College in Madhya Pradesh, India

Maharaja Ranjit Singh College of Professional Sciences is a professional college established in 1994 in Madhya Pradesh. It is located on Khandwa Road, Indore near the Institute of Engineering and Technology, a wing of the Devi Ahilya Vishwavidyalaya.

It is founded by the Indo Friends Foundation Trust, Indore, a voluntary, non-profit foundation registered with the Government of Madhya Pradesh.

==Academics==

Research The college is recognized in 2(f) and 12(B) by UGC, MPCST and MPBTC have funded several research projects to the Department of Life Science, Division of Plant Tissue Culture of the college. It is accredited by NAAC as A grade.

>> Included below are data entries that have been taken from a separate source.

(** X16: whenever [get_market_state] calls the provider for
    ["szse_summary"], it calls it once, and the one argument of the call is
    the date of [params] as a string without white space around it, which
    is not empty. *)
Theorem szse_date_argument (params : option pydict) (w : Net X)
    (new : list (string * pydict)) :
  calls (snd (get_market_state ak "szse_summary" params w)) = calls w ++ new ->
  new <> [] ->
  exists date,
    new = [("stock_szse_summary", [("date", VStr date)])]
    /\ date = strip (py_str (dict_get_default (params_or_empty params) "date"
                               (VStr EmptyString)))
    /\ date <> EmptyString
    /\ strip date = date.
Proof.
  intros Hcalls Hnew.
  destruct (get_market_state_calls "szse_summary" params w) as [k Hk].
  rewrite Hk in Hcalls. apply app_inv_head in Hcalls. subst new.
  unfold scope_calls, calls_made in Hnew |- *.
  cbn [String.eqb Ascii.eqb Bool.eqb] in Hnew |- *.
  destruct (String.eqb (szse_date (params_or_empty params)) EmptyString) eqn:Ed.
  { rewrite firstn_nil in Hnew. now elim Hnew. }
  exists (szse_date (params_or_empty params)).
  split; [| split; [reflexivity | split; [now apply String.eqb_neq | apply strip_idempotent]]].
  destruct k as [| k]; [now elim Hnew |].
  simpl in Hnew |- *. rewrite firstn_nil in Hnew |- *.
  destruct (provided ak "stock_szse_summary"); [reflexivity | now elim Hnew].
Qed.
End Escaping.

Lemma escaping_exceptions_witness :
  (fresh_net = fresh_net
   /\ (((forall d, VList [VInt 1] <> VDict d)
        /\ mk_exn "AttributeError" "'list' object has no attribute 'get'" true
           = no_get (VList [VInt 1]))
       \/ exists d,
            VList [VInt 1] = VDict d
            /\ (@py_int plain_runtime (dict_get_default d "top_n" (VInt 20))
                = inl (mk_exn "AttributeError" "'list' object has no attribute 'get'" true)
                \/ exists top_n,
                     @py_int plain_runtime (dict_get_default d "top_n" (VInt 20))
                     = inr top_n
                     /\ @py_int plain_runtime (dict_get_default d "raw_rows" (VInt 5))
                        = inl (mk_exn "AttributeError"
                                 "'list' object has no attribute 'get'" true))))
  \/ (is_exception (mk_exn "AttributeError" "'list' object has no attribute 'get'" true)
      = false
      /\ exists func_name func kwargs x x',
           ak_attr sample_provider func_name = Some func
           /\ func kwargs x
              = (inl (mk_exn "AttributeError" "'list' object has no attribute 'get'" true),
                 x')).
Proof.
  apply (@escaping_exceptions plain_runtime nat sample_provider "hs_a" (VList [VInt 1])
           fresh_net fresh_net).
  reflexivity.
Defined.

Lemma szse_date_argument_witness :
  exists date,
    [("stock_szse_summary", [("date", VStr "20200619")])]
    = [("stock_szse_summary", [("date", VStr date)])]
    /\ date = @strip (@py_str plain_runtime
                        (dict_get_default
                           (params_or_empty
                              (Some [("date",
                                      VStr (ideographic_space ++ "20200619 ")%string)]))
                           "date" (VStr EmptyString)))
    /\ date <> EmptyString
    /\ strip date = date.
Proof.
  apply (@szse_date_argument plain_runtime nat down_provider
           (Some [("date", VStr (ideographic_space ++ "20200619 ")%string)]) fresh_net).
  - reflexivity.
  - discriminate.
Defined.

(** ** The fields of a report *)

Lemma frame_report_fields (m : pydict) (df : DataFrame) (key : string) (payload : pyval)
    (raw : bool) (raw_rows : Z) :
  key = "summary" \/ key = "data" ->
  field (frame_report m df key payload raw raw_rows) "meta" = Some (VDict m)
  /\ field (frame_report m df key payload raw raw_rows) "shape" = Some (shape_value df)
  /\ field (frame_report m df key payload raw raw_rows) "columns"
     = Some (str_list_value (columns df))
  /\ field (frame_report m df key payload raw raw_rows) key = Some payload
  /\ field (frame_report m df key payload raw raw_rows) "raw_head"
     = if raw then Some (records_value (to_records (head raw_rows df))) else None.
Proof.
  intros [-> | ->]; destruct raw; repeat split; reflexivity.
Qed.

Lemma to_records_head_count (raw_rows : Z) (df : DataFrame) :
  Z.of_nat (List.length (to_records (head raw_rows df))) = head_count raw_rows (df_len df).
Proof.
  unfold to_records, head. cbn [rows]. rewrite length_map. apply py_take_count.
Qed.

Lemma frame_report_raw_head (m : pydict) (df : DataFrame) (key : string) (payload : pyval)
    (raw : bool) (raw_rows : Z) :
  key = "summary" \/ key = "data" ->
  raw_head_of (frame_report m df key payload raw raw_rows) raw raw_rows
  /\ (raw = false -> field (frame_report m df key payload raw raw_rows) "raw_head" = None).
Proof.
  intros Hkey. unfold raw_head_of.
  destruct (frame_report_fields m df key payload raw raw_rows Hkey)
    as [_ [Hs [Hc [_ Hr]]]].
  rewrite Hr, Hs, Hc. destruct raw.
  - split; [| discriminate]. split; [reflexivity |]. exists df. repeat split.
  - split; [exact I | reflexivity].
Qed.

Lemma failure_report_raw_head (m : pydict) (e : exn) (raw : bool) (raw_rows : Z) :
  raw_head_of (failure_report m e) raw raw_rows
  /\ (raw = false -> field (failure_report m e) "raw_head" = None).
Proof. split; [exact I | reflexivity]. Qed.

Section ReportFields.
Context `{PyRuntime} {X : Type}.
Variable ak : Provider X.

Lemma chain_report_raw_head (fetchers : list (string * Callable (Net X))) (label : string)
    (summarize : DataFrame -> result pyval) (m : pydict) (raw : bool) (raw_rows : Z)
    (w : Net X) (report : pyval) :
  fst (chain_report fetchers label summarize m raw raw_rows w) = inr report ->
  raw_head_of report raw raw_rows /\ (raw = false -> field report "raw_head" = None).
Proof.
  unfold chain_report.
  destruct (_fetch_with_fallback fetchers w) as [[e | [df errs]] s]; cbn [fst].
  - intros Hh. apply handle_returned in Hh. destruct Hh as [-> _].
    apply failure_report_raw_head.
  - cbv zeta. destruct (summarize df) as [e | summary].
    + intros Hh. apply handle_returned in Hh. destruct Hh as [-> _].
      apply failure_report_raw_head.
    + intros [= <-]. apply frame_report_raw_head. now left.
Qed.

Lemma call_report_raw_head (func_name : string) (kwargs m : pydict) (raw : bool)
    (raw_rows : Z) (w : Net X) (report : pyval) :
  fst (call_report ak func_name kwargs m raw raw_rows w) = inr report ->
  raw_head_of report raw raw_rows /\ (raw = false -> field report "raw_head" = None).
Proof.
  unfold call_report.
  destruct (_call_if_exists ak func_name kwargs w) as [[e | [df | v]] w1]; cbn [fst].
  - intros Hh. apply handle_returned in Hh. destruct Hh as [-> _].
    apply failure_report_raw_head.
  - intros [= <-]. apply frame_report_raw_head. now right.
  - intros [= <-]. split; [exact I | reflexivity].
Qed.

Lemma report_of_raw_head (scope : string) (p : pydict) (top_n raw_rows : Z) (raw : bool)
    (w : Net X) (report : pyval) :
  fst (report_of ak scope p top_n raw raw_rows w) = inr report ->
  raw_head_of report raw raw_rows /\ (raw = false -> field report "raw_head" = None).
Proof.
  unfold report_of. cbv zeta.
  destruct (String.eqb scope "hs_a"); [apply chain_report_raw_head |].
  destruct (String.eqb scope "industry_board"); [apply chain_report_raw_head |].
  destruct (String.eqb scope "sse_summary"); [apply call_report_raw_head |].
  destruct (String.eqb scope "szse_summary").
  - destruct (String.eqb (szse_date p) EmptyString); [| apply call_report_raw_head].
    intros [= <-]. split; [exact I | reflexivity].
  - intros [= <-]. split; [exact I | reflexivity].
Qed.

(** X17: a report has a ["raw_head"] only if [params] asks for it with a
    true ["raw"] and a frame was fetched; the ["raw_head"] then holds the
    first rows of that very frame, the one whose shape and columns the
    report gives, as many as [head(raw_rows)] leaves. *)
Theorem raw_head_only_on_request (scope : string) (params : option pydict) (w w' : Net X)
    (report : pyval) :
  get_market_state ak scope params w = (inr report, w') ->
  (py_bool (dict_get_default (params_or_empty params) "raw" (VBool false)) = false ->
   field report "raw_head" = None)
  /\ forall v,
      field report "raw_head" = Some v ->
      py_bool (dict_get_default (params_or_empty params) "raw" (VBool false)) = true
      /\ exists df raw_rows,
           py_int (dict_get_default (params_or_empty params) "raw_rows" (VInt 5))
           = inr raw_rows
           /\ field report "shape" = Some (shape_value df)
           /\ field report "columns" = Some (str_list_value (columns df))
           /\ v = records_value (to_records (head raw_rows df))
           /\ Z.of_nat (List.length (to_records (head raw_rows df)))
              = head_count raw_rows (df_len df).
Proof.
  intros Hrun. apply get_market_state_returned in Hrun.
  destruct Hrun as [top_n [raw_rows [[_ Hrows] Hrep]]].
  destruct (report_of_raw_head scope (params_or_empty params) top_n raw_rows
              (py_bool (dict_get_default (params_or_empty params) "raw" (VBool false))) w
              report) as [Hhead Hnone]; [now rewrite Hrep |].
  split; [exact Hnone |].
  intros v Hv. unfold raw_head_of in Hhead. rewrite Hv in Hhead.
  destruct Hhead as [Hraw [df [Hs [Hc Hr]]]].
  split; [exact Hraw |]. exists df, raw_rows. repeat split; try assumption.
  apply to_records_head_count.
Qed.
End ReportFields.

Lemma raw_head_only_on_request_witness :
  @py_bool (dict_get_default
              (params_or_empty (Some [("raw", VBool true); ("raw_rows", VInt 1)]))
              "raw" (VBool false)) = true
  /\ exists df raw_rows,
       @py_int plain_runtime
         (dict_get_default
            (params_or_empty (Some [("raw", VBool true); ("raw_rows", VInt 1)]))
            "raw_rows" (VInt 5))
       = inr raw_rows
       /\ Some (shape_value exchange_sample) = Some (shape_value df)
       /\ Some (str_list_value (columns exchange_sample))
          = Some (str_list_value (columns df))
       /\ records_value (to_records (head 1 exchange_sample))
          = records_value (to_records (head raw_rows df))
       /\ Z.of_nat (List.length (to_records (head raw_rows df)))
          = head_count raw_rows (df_len df).
Proof.
  destruct (@raw_head_only_on_request plain_runtime nat sample_provider "sse_summary"
              (Some [("raw", VBool true); ("raw_rows", VInt 1)]) fresh_net _ _ eq_refl)
    as [_ Hhead].
  apply (Hhead (records_value (to_records (head 1 exchange_sample)))). reflexivity.
Defined.

(** ** Breadth and shape *)

Lemma summarize_spot_breadth_total `{PyRuntime} (df : DataFrame) (top_n : Z)
    (summary b : pyval) :
  _summarize_spot df top_n = inr summary ->
  field summary "breadth" = Some b ->
  field b "total" = Some (VInt (Z.of_nat (df_len df))).
Proof.
  destruct (_pick_col df spot_code_candidates) as [c1 |] eqn:E1;
    [destruct (_pick_col df spot_name_candidates) as [c2 |] eqn:E2;
     [destruct (_pick_col df spot_pct_candidates) as [c3 |] eqn:E3 |] |].
  - intros Hrun.
    destruct (summarize_spot_returned df top_n c1 c2 c3 summary E1 E2 E3 Hrun) as [_ ->].
    cbv zeta. unfold field at 1. cbn [dict_get String.eqb Ascii.eqb Bool.eqb].
    intros [= <-]. unfold breadth_of, field.
    cbn [dict_get String.eqb Ascii.eqb Bool.eqb].
    now rewrite series_length, coerced_col_len.
  - rewrite (summarize_spot_error df top_n) by tauto. intros [= <-]. discriminate.
  - rewrite (summarize_spot_error df top_n) by tauto. intros [= <-]. discriminate.
  - rewrite (summarize_spot_error df top_n) by tauto. intros [= <-]. discriminate.
Qed.

Section HsAReport.
Context `{PyRuntime} {X : Type}.
Variable ak : Provider X.

(** X18: in a report of ["hs_a"], the breadth counts the frame the report
    describes: the [total] of the breadth is the number of rows that the
    report gives as its shape. *)
Theorem breadth_total_is_shape_rows (params : option pydict) (w w' : Net X)
    (report summary breadth : pyval) :
  get_market_state ak "hs_a" params w = (inr report, w') ->
  field report "summary" = Some summary ->
  field summary "breadth" = Some breadth ->
  exists shape rows_count,
    field report "shape" = Some shape
    /\ field shape "rows" = Some (VInt rows_count)
    /\ field breadth "total" = Some (VInt rows_count).
Proof.
  intros Hrun Hsum Hb. apply get_market_state_returned in Hrun.
  destruct Hrun as [top_n [raw_rows [_ Hrep]]].
  revert Hrep. unfold report_of. cbv zeta. cbn [String.eqb Ascii.eqb Bool.eqb].
  unfold chain_report.
  destruct (_fetch_with_fallback (hs_a_fetchers ak) w) as [[e | [df errs]] s].
  - intros [= Hh _]. apply handle_returned in Hh. destruct Hh as [-> _]. discriminate.
  - cbv zeta. destruct (_summarize_spot df top_n) as [e | summary0] eqn:Es.
    + intros [= Hh _]. apply handle_returned in Hh. destruct Hh as [-> _]. discriminate.
    + intros [= <- _].
      destruct (frame_report_fields
                  (initial_meta ak "hs_a" (params_or_empty params) w
                     ++ [("data_source", VStr "auto_fallback")]
                     ++ match errs with
                        | [] => []
                        | _ => [("fallback_errors", str_list_value errs)]
                        end)
                  df "summary" summary0
                  (py_bool (dict_get_default (params_or_empty params) "raw" (VBool false)))
                  raw_rows (or_introl eq_refl)) as [_ [Hs [_ [Hp _]]]].
      assert (E : Some summary0 = Some summary)
        by (rewrite <- Hsum; symmetry; exact Hp).
      injection E as ->.
      do 2 eexists. split; [exact Hs |]. split; [reflexivity |].
      exact (summarize_spot_breadth_total df top_n summary breadth Es Hb).
Qed.
End HsAReport.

Industrial Trainings and Industrial Visits Regular industrial visits are conducted for various companies e.g. Parle-G, Ruchi Soya, Symbiotec, Indore Biotech, Syncom Healthcare, Piramal, PDPL, etc.

==Sister Institutions==
Mata Gujri Girls Public School, Indore;
Mata Gujri College of Professional Studies, Indore; Guru Harkrishan Public School, Indore;
Kids World International Pre-School;

==Library==
The library has more than 30,000 books, magazines, CDs and journals.

==Hostels==
College has separate hostels for girls and boys on campus with facilities like mess, gym and recreation rooms apart from an indoor games facility.